Caffeine in Early Pregnancy May Pose Miscarriage Risk.
Caffeine consumption before pregnancy does not appear to affect the risk of miscarriage, but consumption during early pregnancy is associated with a small increased risk, according to a new study led by School of Public Health researchers.
The study, published in the journal Human Reproduction, is the largest to date of prospectively measured, preconception caffeine consumption and risk of miscarriage. Caffeine has been hypothesized as a risk factor for miscarriage since the 1980s, but previous studies have produced conflicting results.
In the new study, researchers examined caffeine consumption among more than 5,000 women planning pregnancy who were enrolled in a Danish study between 2007 and 2010. Women reported their daily caffeinated beverage consumption on questionnaires before conception and during early pregnancy.
There were 732 women (14.3 percent) who were identified as having miscarriages. In the preconception period, caffeine consumption was not materially associated with miscarriage risk, the study found. But in early pregnancy, the risk associated with consuming 100–199 mg/day, 200–299 mg/day, and more than 300 mg/day was elevated, compared with consumption of less than 100 mg a day.
Kristen Hahn, a research fellow in epidemiology and lead author of the study, said, “The results indicate that caffeine consumption in early pregnancy may be associated with a small increase in risk of miscarriage. Although our study is larger and improves on prior studies of this topic, our findings are still subject to various interpretations because there was no evidence of a dose-response effect with increasing consumption of caffeine in early pregnancy.”

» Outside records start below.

(** The constructor.  Of the banner it prints, the line with the resolution
    divides by [tile_size_px]. *)
Definition __init__ (source_image_path output_dir : string)
    (map_size_km tile_size_px meters_per_tile : Z) : result ReforgerTileGenerator :=
  let map_size_m := map_size_km * 1000 in
  tiles_per_axis ← floordiv map_size_m meters_per_tile;
  max_zoom ← _calculate_max_zoom tiles_per_axis;
  _ ← true_div (meters_per_tile * 100) tile_size_px;
  Ok (Generator source_image_path output_dir map_size_km map_size_m tile_size_px
        meters_per_tile tiles_per_axis max_zoom).

(** [pixels_per_meter = source_width / self.map_size_m] and
    [tile_source_size = int(self.meters_per_tile * pixels_per_meter)] *)
Definition tile_source_size (source_width map_size_m meters_per_tile : Z) : result Z :=
  pixels_per_meter ← true_div source_width map_size_m;
  scaled ← int_mul_float meters_per_tile pixels_per_meter;
  float_int scaled.

(** The crop box of the base tile [(tile_x, tile_y)]. *)
Definition crop_box (tile_x tile_y tile_source_size source_width source_height : Z)
    : Z * Z * Z * Z :=
  let source_x := tile_x * tile_source_size in
  let source_y := tile_y * tile_source_size in
  (Z.max 0 source_x,
   Z.max 0 source_y,
   Z.min (source_x + tile_source_size) source_width,
   Z.min (source_y + tile_source_size) source_height).

(** [half_size = self.tile_size_px // 2] *)
Definition half_size (self : ReforgerTileGenerator) : Z := tile_size_px self / 2.

Section Generator.
Context `{lib : Image.Library}.

(** The body of the [try] of the base tiler: crop, resize unless the size is
    the tile size already, save. *)
Definition base_tile (self : ReforgerTileGenerator) (source_img : Image.t)
    (tile_x tile_y : Z) (box : Z * Z * Z * Z) : prog unit :=
  tile_img ← lift (Image.crop source_img box);
  tile_img ← (if bool_decide (Image.size tile_img ≠ (tile_size_px self, tile_size_px self))
              then lift (Image.resize tile_img (tile_size_px self, tile_size_px self))
              else mret tile_img);
  tile_save (0, tile_x, tile_y) 85 tile_img.

(** What the body of the [try] stores for a tile, or the exception that makes
    the base tiler skip it. *)
Definition render_base_tile (self : ReforgerTileGenerator) (source_img : Image.t)
    (box : Z * Z * Z * Z) : result Image.t :=
  tile_img ← Image.crop source_img box;
  tile_img ← (if bool_decide (Image.size tile_img ≠ (tile_size_px self, tile_size_px self))
              then Image.resize tile_img (tile_size_px self, tile_size_px self)
              else Ok tile_img);
  Image.save_jpeg 85 tile_img.

Definition _generate_base_tiles (self : ReforgerTileGenerator) : prog unit :=
  found ← path_exists (source_image_path self);
  if negb found then raise FileNotFoundError
  else
    source_img ← try_except (image_open (source_image_path self))
                   (λ e, print (ErrorLoadingSource e);; raise e);
    let source_width := Image.width source_img in
    let source_height := Image.height source_img in
    tile_source_size ← lift (tile_source_size source_width (map_size_m self)
                               (meters_per_tile self));
    makedirs [0];;
    let total_tiles := tiles_per_axis self * tiles_per_axis self in
    for_each (range (tiles_per_axis self)) (λ tile_x,
      makedirs [0; tile_x];;
      for_each (range (tiles_per_axis self)) (λ tile_y,
        let box := crop_box tile_x tile_y tile_source_size source_width source_height in
        try_except (base_tile self source_img tile_x tile_y box)
          (λ e, print (ErrorProcessingTile tile_x tile_y e))));;
    print (GeneratedBaseTiles total_tiles).
(** X10. The session token is fixed at the first render: in every state
    the page reaches it is still "session_" followed by the launch time,
    whatever was typed, answered or logged out in between. *)
Theorem sessionId_fixed (h : Host) (evs : list Event) (w : World) :
  run evs (boot h) = Some w ->
  host w = h
  /\ sessionId (session w) = lit "session_" ++ showZ (Date_now h).
Proof.
  intros R.
  apply (run_preserves
           (fun x => host x = h
                     /\ sessionId (session x)
                        = lit "session_" ++ showZ (Date_now h))) with (2 := R).
  - intros e w0 w1 S [Hh Hs].
    destruct (step_keeps_identity e w0 w1 S) as [-> ->]. now split.
  - split; reflexivity.
Qed.

Lemma sessionId_fixed_witness :
  run enrolment (boot demoHost) = Some signedIn
  /\ sessionId (session signedIn) = lit "session_1700000000000".
Proof.
  assert (R : run enrolment (boot demoHost) = Some signedIn)
    by (vm_compute; reflexivity).
  split; [exact R|].
  destruct (sessionId_fixed demoHost enrolment signedIn R) as [_ S].
  rewrite S. vm_compute. reflexivity.
Defined.




(** ** The stage diagram *)

Lemma waitsAt_app (st : Stage) (l1 l2 : list Pending) :
  waitsAt st (l1 ++ l2) = waitsAt st l1 && waitsAt st l2.
Proof. unfold waitsAt. apply forallb_app. Qed.

Lemma waitsAt_idle (st : Stage) (l : list Pending) :
  authCount l = 0%nat -> waitsAt st l = true.
Proof.
  unfold authCount, waitsAt.
  induction l as [|p l IH]; simpl; [reflexivity|].
  destruct p; simpl; try discriminate; exact IH.
Qed.

Lemma waitsAt_removeAt (st : Stage) (i : nat) (l : list Pending) :
  waitsAt st l = true -> waitsAt st (removeAt i l) = true.
Proof.
  unfold waitsAt, removeAt. revert i.
  induction l as [|p l IH]; intros [|i] H; try reflexivity.
  - simpl in *. now apply andb_true_iff in H.
  - change (skipn (S (S i)) (p :: l)) with (skipn (S i) l).
    cbn [firstn app forallb] in *.
    apply andb_true_iff in H. destruct H as [-> H].
    now apply IH.
Qed.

Caffeine consumption has been shown to alter endogenous hormone levels in some studies, and, in turn, these alterations in hormones could affect the risk of miscarriage, the study says. But because physiologic processes change during pregnancy, the associations between caffeine and hormone concentrations still have not been fully established.
The publication is the latest research from an ongoing study known as Snart-Gravid, which is directed by Elizabeth Hatch, professor of epidemiology. It was funded by the Eunice Kennedy Shriver National Institute of Child Health and Human Development. Hahn’s work was funded in part by the BU Reproductive, Perinatal, and Pediatric Epidemiology Training Grant from the National Institutes of Health.
Besides Hahn, researchers from SPH include: Kenneth Rothman and Elizabeth Hatch, professors of epidemiology; Lauren Wise, associate professor of epidemiology; Susan B. Brogly, adjunct assistant professor of epidemiology; and Henrik Toft Sørensen, adjunct professor of epidemiology. They were joined by researchers from Aarhus University Hospital in Denmark.